Communities in I.S.S. are:
- Building cohesive and effective improvement teams that serve as the central command to drive the work forward
- Creating and strengthening data infrastructure to produce accurate, reliable, and credible real-time, system-level metrics
- Beginning to disaggregate system data in a meaningful way to uncover inequities
- Discovering and applying better ways to coordinate across the homeless response system
- Learning to facilitate effective meetings and operate a collaborative team across a variety of stakeholders
- Incorporating people with lived expertise in all levels of decision-making processes
- Testing effective practices using case conferencing or outreach coordination tools
Cohort Launch Date: May 2022
One word that best describes the Improvement Systems Shaper Cohort: Discovery
Meet two of the coaches for the I.S.S. Cohort!
Jane Moy, Data Coaching & Performance Manager
Q. Can you tell us more about your position in Built for Zero?
A: In my role, I focus on coaching communities to get and sustain quality data to use in their improvement work to end homelessness. Before coming to Community Solutions, I served as an HMIS Analyst, worked at a health system to measure performance, spent several years in workforce development doing direct service, and served in AmeriCorps. My experience has taught me to see the potential for harnessing data to drive system-level change, and how getting curious about what the data is telling you is often an important first step.
Q: What are you most excited for this cohort to do?
A: I’m really looking forward to seeing everyone gel with their improvement teams — it’s so essential to making progress. As they settle into learning more about their systems, these communities will begin discovering how all the pieces fit together through the command center model. And they will be able to better map their clients’ journeys across various providers, and bring the right people to the table to create system-level changes as a result.

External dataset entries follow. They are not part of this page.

(** Listing one table. *)
Lemma list_table_spec id t h : contains_char "034" (tag id) = false -> plain_rules h -> exists l h1,
  (host.try (run ["-t"; t; "-S"]) h = (Ok l, h1)) /\ (forall t', rules h1 t' = rules h t') /\
  let found := match l with Ok d => rules_in id d | Err _ => [] end in
  Forall (fun r => has_tag id r = true) found /\ found ⊆+ rules h t /\
  (healthy h -> t ∈ tables -> healthy h1 /\ length found = length (tagged id (rules h t))).
Proof.
  intros Hid Hpl. unfold host.try. destruct (run_eq ["-t"; t; "-S"] h) as [e ->].
  destruct (iptables ["-t"; t; "-S"] h) as [o h1] eqn:E. cbn [fst snd]. eexists _, h1. split; [done|].
  split; [intros t'; change h1 with (snd (o, h1)); rewrite <- E; apply ipt_query; set_solver|].
  assert (Hh : healthy h -> t ∈ tables -> healthy h1 /\ succeeded o = true).
  { intros Hh Ht. split; [change h1 with (snd (o, h1)); rewrite <- E; by apply healthy_keeps|].
    pose proof (healthy_list t h Hh Ht) as Hs. by rewrite E in Hs. }
  destruct o as [m|[] out err]; cbn zeta iota.
  - split; [done|]. split; [apply submseteq_nil_l|]. naive_solver.
  - rewrite (rules_in_listing id out (rules h t)); [|done|apply Hpl|eapply ipt_list; [apply Hpl|exact E]].
    split; [apply Forall_forall; intros r [? _]%list_elem_of_filter; done|].
    split; [apply sublist_submseteq, sublist_filter|]. naive_solver.
  - split; [done|]. split; [apply submseteq_nil_l|]. naive_solver.
Qed.

Lemma of_table_app t l1 l2 : of_table t (l1 ++ l2) = of_table t l1 ++ of_table t l2.
Proof. unfold of_table. by rewrite filter_app, fmap_app. Qed.

Lemma of_table_tabled t t' rs : of_table t ((fun r => (t', r)) <$> rs) = if bool_decide (t = t') then rs else [].
Proof.
  unfold of_table. induction rs as [|r rs IH]; [by case_bool_decide|]. rewrite fmap_cons, filter_cons.
  case_bool_decide as Ht; destruct (decide _) as [E|E]; cbn in E; subst; rewrite ?fmap_cons; cbn; congruence.
Qed.

Lemma tagged_go_cons id t ts h l h1 : host.try (run ["-t"; t; "-S"]) h = (Ok l, h1) ->
  tagged_go id (t :: ts) h
  = match tagged_go id ts h1 with
    | (Ok others, h2) =>
        (Ok (((fun r => (t, r)) <$> match l with Ok d => rules_in id d | Err _ => [] end) ++ others), h2)
    | (Err e, h2) => (Err e, h2)
    end.
Proof.
  intros E. cbn [tagged_go]. rewrite hm_bind_eq, E, hm_bind_eq.
  destruct (tagged_go id ts h1) as [[o|e] h2]; [|done]. by destruct l.
Qed.

Lemma tagged_rules_spec id h : contains_char "034" (tag id) = false -> plain_rules h -> exists l h1,
  tagged_rules id h = (Ok l, h1) /\ (forall t, rules h1 t = rules h t) /\
  Forall (fun x => has_tag id (snd x) = true) l /\ Forall (fun x => fst x ∈ tables) l /\
  (forall t, of_table t l ⊆+ rules h t) /\ (healthy h -> healthy h1 /\ length l = tag_count id h).
Proof.
  intros Hid Hpl. unfold tagged_rules.
  destruct (list_table_spec id NAT_TABLE h Hid Hpl) as (l1 & h1 & E1 & R1 & T1 & S1 & L1).
  assert (Hpl1 : plain_rules h1) by (intros t; rewrite R1; apply Hpl).
  destruct (list_table_spec id FILTER_TABLE h1 Hid Hpl1) as (l2 & h2 & E2 & R2 & T2 & S2 & L2).
  rewrite (tagged_go_cons _ _ _ _ _ _ E1), (tagged_go_cons _ _ _ _ _ _ E2). cbv beta iota delta [mret HM_ret tagged_go].
  rewrite List.app_nil_r.
  set (f1 := match l1 with Ok d => rules_in id d | Err _ => [] end) in *.
  set (f2 := match l2 with Ok d => rules_in id d | Err _ => [] end) in *.
  exists (((fun r => (NAT_TABLE, r)) <$> f1) ++ ((fun r => (FILTER_TABLE, r)) <$> f2)), h2.
  split; [unfold f1, f2; by destruct l1, l2|]. split; [intros t; by rewrite R2, R1|].
  split; [rewrite Forall_app, !Forall_fmap; done|].
  split; [rewrite Forall_app, !Forall_fmap; split; apply Forall_true; cbn; set_solver|]. split.
  - intros t. rewrite of_table_app, !of_table_tabled, R1 in *. repeat case_bool_decide; subst; try done.
    + by rewrite List.app_nil_r.
    + apply submseteq_nil_l.
  - intros Hh. destruct L1 as [Hh1 L1]; [done|set_solver|]. destruct L2 as [Hh2 L2]; [done|set_solver|].
    split; [done|]. rewrite length_app, !length_fmap, L1, L2, R1. done.
Qed.

(** *** Deleting *)

Lemma tagged_perm id rs rs' : rs ≡ₚ rs' -> tagged id rs ≡ₚ tagged id rs' /\ untagged id rs ≡ₚ untagged id rs'.
Proof. intros E. unfold tagged, untagged. by rewrite E. Qed.

(** One rule with the tag is deleted, or nothing changes. *)
Lemma delete_one id table r h :
  r ∈ rules h table -> has_tag id r = true -> table ∈ tables ->
  exists ok h1, run_ok ("-t" :: table :: "-D" :: r) h = (Ok ok, h1) /\
  (forall t, untagged id (rules h1 t) ≡ₚ untagged id (rules h t)) /\
  (tag_count id h = tag_count id h1 + if ok then 1 else 0)%nat /\
  (forall t l, (if bool_decide (t = table) then [r] else []) ++ l ⊆+ rules h t -> l ⊆+ rules h1 t) /\
  (healthy h -> healthy h1 /\ ok = true).
Proof.
  intros Hr Ht Htab. unfold run_ok. rewrite is_run_ok_eq. eexists _, _. split; [done|].
  pose proof (ipt_delete table r h Hr) as Hd.
  pose proof (ipt_failed ("-t" :: table :: "-D" :: r) h) as Hf.
  pose proof (healthy_delete table r h) as Hs. pose proof (healthy_keeps ("-t" :: table :: "-D" :: r) h) as Hk.
  destruct (iptables _ h) as [o h1]. cbn [fst snd] in *.
  destruct (succeeded o); [specialize (Hd eq_refl); clear Hf|specialize (fun t => Hf t eq_refl) as Hf; clear Hd].
  - split; [|split; [|split; [|naive_solver]]].
    + intros t. destruct (tagged_perm id _ _ (Hd t)) as [_ E]. rewrite E. unfold untagged. rewrite filter_app.
      case_bool_decide; [|done]. rewrite filter_cons_False by congruence. done.
    + unfold tag_count. destruct (tagged_perm id _ _ (Hd NAT_TABLE)) as [-> _], (tagged_perm id _ _ (Hd FILTER_TABLE)) as [-> _].
      unfold tagged. rewrite !filter_app, !length_app. unfold tables in Htab.
      rewrite !elem_of_cons, elem_of_nil in Htab. destruct Htab as [->|[->|[]]];
        repeat case_bool_decide; try done; rewrite filter_cons_True by done; cbn; lia.
    + intros t l Hl. rewrite (Hd t) in Hl. by apply submseteq_app_inv_l in Hl.
  - split; [intros t; by rewrite Hf|]. split; [unfold tag_count; rewrite !Hf; lia|]. split; [|naive_solver].
    intros t l Hl. rewrite Hf. etrans; [|exact Hl]. by apply submseteq_inserts_l.
Qed.
(* ===== verification/Ipam.v ===== *)
(** * [src/runtime/ipam.rs]: address leases

    Each operation of the module takes the lock [ipam.lock] and holds it to
    its end, so operations of different processes do not interleave: a run of
    the system is a sequence of them. *)
From S2P Require Import Prelude RustStr Num Utf8 F64 Error Json Util Net Config Fs.
Import json.

Module ipam.

(** [struct Lease] and [struct Leases]. *)
Record Lease := MkLease { ip : list Z; id : string }.
Record Leases := MkLeases { subnet : string; entries : list Lease }.

Definition default_leases : Leases := MkLeases "" [].

(** ** The file format *)

Definition lease_json (l : Lease) : Json :=
  set (set obj "ip" (JStr (net.format_ipv4 (ip l)))) "id" (JStr (id l)).

Definition to_json (l : Leases) : Json :=
  set (set obj "subnet" (JStr (subnet l))) "leases" (JArr (lease_json <$> entries l)).

(** One turn of the loop of [from_json]. *)
Definition lease_of_json (e : Json) : option Lease :=
  let ip := s ← get_str e "ip"; ok (net.parse_ipv4 s) in
  let id := get_str e "id" in
  match ip, id with Some ip, Some id => Some (MkLease ip id) | _, _ => None end.

Definition from_json (j : Json) : Leases :=
  MkLeases (unwrap_or "" (get_str j "subnet"))
    (match get_array j "leases" with Some a => omap lease_of_json a | None => [] end).

(** ** The choice of an address *)

(** [usable_range]; the arithmetic is that of [u32]. *)
Definition usable_range (subnet : string) : result (Z * Z) :=
  '(a, prefix) ← net.parse_cidr subnet;
  if 30 <? prefix
  then Err (Config ("subnet " +:+ subnet +:+ " is too small to allocate addresses from"))
  else
    let mask := net.mask_of prefix in
    let base := Z.land (net.u32_of a) mask in
    let last := Z.lor base (Z.lxor mask (Z.ones 32)) in
    Ok (wrap_u 32 (base + 1), wrap_u 32 (last - 1)).

(** The loop over [lo..=hi]: the first candidate that is neither the gateway
    nor taken.  [fuel] bounds the candidates looked at; the outer [None] says
    that it ran out. *)
Fixpoint search (fuel : nat) (gw : Z) (taken : list (list Z)) (c hi : Z) : option (option (list Z)) :=
  match fuel with
  | O => None
  | S f =>
      if hi <? c then Some None
      else if c =? gw then search f gw taken (c + 1) hi
      else
        let addr := net.octets_of c in
        if bool_decide (addr ∈ taken) then search f gw taken (c + 1) hi
        else Some (Some addr)
  end.

(** No more candidates are passed over than there are addresses to avoid. *)
Definition search_fuel (taken : list (list Z)) : nat := length taken + 3.

Definition find_id (id' : string) (l : list Lease) : option Lease :=
  snd <$> list_find (fun x => id x = id') l.

Definition without (id' : string) (l : list Lease) : list Lease :=
  filter (fun x => id x <> id') l.

(** [let chosen = match requested ..]. *)
Definition choose (subnet : string) (requested : option (list Z)) (gateway : list Z)
    (taken : list (list Z)) : result (list Z) :=
  let gw := net.u32_of gateway in
  match requested with
  | Some ip =>
      if bool_decide (ip ∈ taken)
      then Err (Config ("address " +:+ net.format_ipv4 ip +:+ " is already leased to another container"))
      else if net.u32_of ip =? gw
      then Err (Config ("address " +:+ net.format_ipv4 ip +:+ " is the bridge gateway"))
      else Ok ip
  | None =>
      '(lo, hi) ← usable_range subnet;
      ok_or (Container ("no free addresses left in " +:+ subnet +:+ " ("
                        +:+ show_dec (Z.of_nat (length taken)) +:+ " in use)"))
        (default None (search (search_fuel taken) gw taken lo hi))
  end.

(** What [allocate] does with the leases it loaded: an address that was
    already leased, or a new one with the leases to store. *)
Inductive decision := Reuse (ip : list Z) | Grant (ip : list Z) (leases : Leases).

Definition decide_lease (sub id' : string) (requested : option (list Z)) (gateway : list Z)
    (leases : Leases) : result decision :=
  let leases := if decide (subnet leases = sub) then leases else MkLeases sub [] in
  match find_id id' (entries leases) with
  | Some existing =>
      if match requested with Some r => bool_decide (r = ip existing) | None => true end
      then Ok (Reuse (ip existing))
      else
        let kept := without id' (entries leases) in
        chosen ← choose sub requested gateway (ip <$> kept);
        Ok (Grant chosen (MkLeases sub (kept ++ [MkLease chosen id'])))
  | None =>
      chosen ← choose sub requested gateway (ip <$> entries leases);
      Ok (Grant chosen (MkLeases sub (entries leases ++ [MkLease chosen id'])))
  end.

(** ** The operations *)

Section Operations.
(** [runtime_root()] and the process id. *)
Context (root : string) (pid : Z).

Definition state_path : string := path.join root "ipam.json".
Definition lock_path : string := path.join root "ipam.lock".

(** What a lease file means; [None] when there is none. *)
Definition leases_in (text : option string) : Leases :=
  match text with
  | None => default_leases
  | Some t =>
      if str_is_empty (trim t) then default_leases
      else match json.parse t with Ok j => from_json j | Err _ => default_leases end
  end.

Definition load : M Leases :=
  there ← ufs.exists_ state_path;
  if (there : bool) then text ← ufs.read_to_string state_path; mret (leases_in (Some text))
  else mret default_leases.

Definition store (l : Leases) : M unit :=
  _ ← ufs.mkdir_p root; ufs.write_atomic pid state_path (to_string_pretty (to_json l)).

Definition guard : M unit := _ ← ufs.mkdir_p root; flock_acquire lock_path.

Definition allocate (sub id' : string) (requested : option (list Z)) (gateway : list Z)
    : M (list Z * Z) :=
  _ ← guard;
  '(_, prefix) ← lift (net.parse_cidr sub);
  leases ← load;
  d ← lift (decide_lease sub id' requested gateway leases);
  match d with
  | Reuse ip => mret (ip, prefix)
  | Grant ip leases' => _ ← store leases'; mret (ip, prefix)
  end.

Definition release (id' : string) : M unit :=
  _ ← guard;
  leases ← load;
  let kept := without id' (entries leases) in
  if (length kept =? length (entries leases))%nat then mret tt
  else store (MkLeases (subnet leases) kept).

Definition lease_of (id' : string) : M (option (list Z)) :=
  _ ← guard; leases ← load; mret (ip <$> find_id id' (entries leases)).

Definition all_leases : M (list Lease) := _ ← guard; leases ← load; mret (entries leases).

Definition gc (live_ids : list string) : M Z :=
  _ ← guard;
  leases ← load;
  let kept := filter (fun l => id l ∈ live_ids) (entries leases) in
  let removed := (length (entries leases) - length kept)%nat in
  if (0 <? removed)%nat
  then _ ← store (MkLeases (subnet leases) kept); mret (Z.of_nat removed)
  else mret (Z.of_nat removed).

End Operations.
End ipam.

I’m also excited to see these teams start to understand their systems in a way they may not have had the space or permission to do before. How do they view their system as a whole? What does looking at real-time system-level data together help them uncover? What is the sum of all its parts? How might they align their work better to end homelessness?
Our goal in I.S.S. is to help teams in this cohort discover the “why” behind their data, so they can ultimately make better data-driven decisions.
Tori Morris, Data Coaching & Performance Advisor
Q. Can you tell us more about your position in Built for Zero?
A: My role focuses on clearing the path for communities to generate and sustain quality data and track their progress towards achieving functional zero. I joined Built for Zero from Abt Associates, a national research and technical assistance firm. As a Senior Analyst at Abt, I served as a technical assistance provider and a mixed-methods researcher for large-scale social program evaluations. I also led and worked on homelessness research projects like the Annual Homeless Assessment Report and provided technical assistance to communities planning and conducting their annual Point-in-Time counts.
Q: What are you most excited for this cohort to do?
A: I am excited to see this cohort get creative and innovate about how they can build sustainable systems in their community. An important part of the I.S.S. cohort is that it gives communities space to get curious about their current homeless response system and think about designing for a future where they have ended homelessness.
I’m continuously inspired as I see improvement teams hard at work building more inclusive and comprehensive coalitions and data systems. It’s great to see that work pay off as teams begin to see a more complete picture of homelessness in their community and better understand people’s experiences in the homeless response system, no matter where or how they are showing up.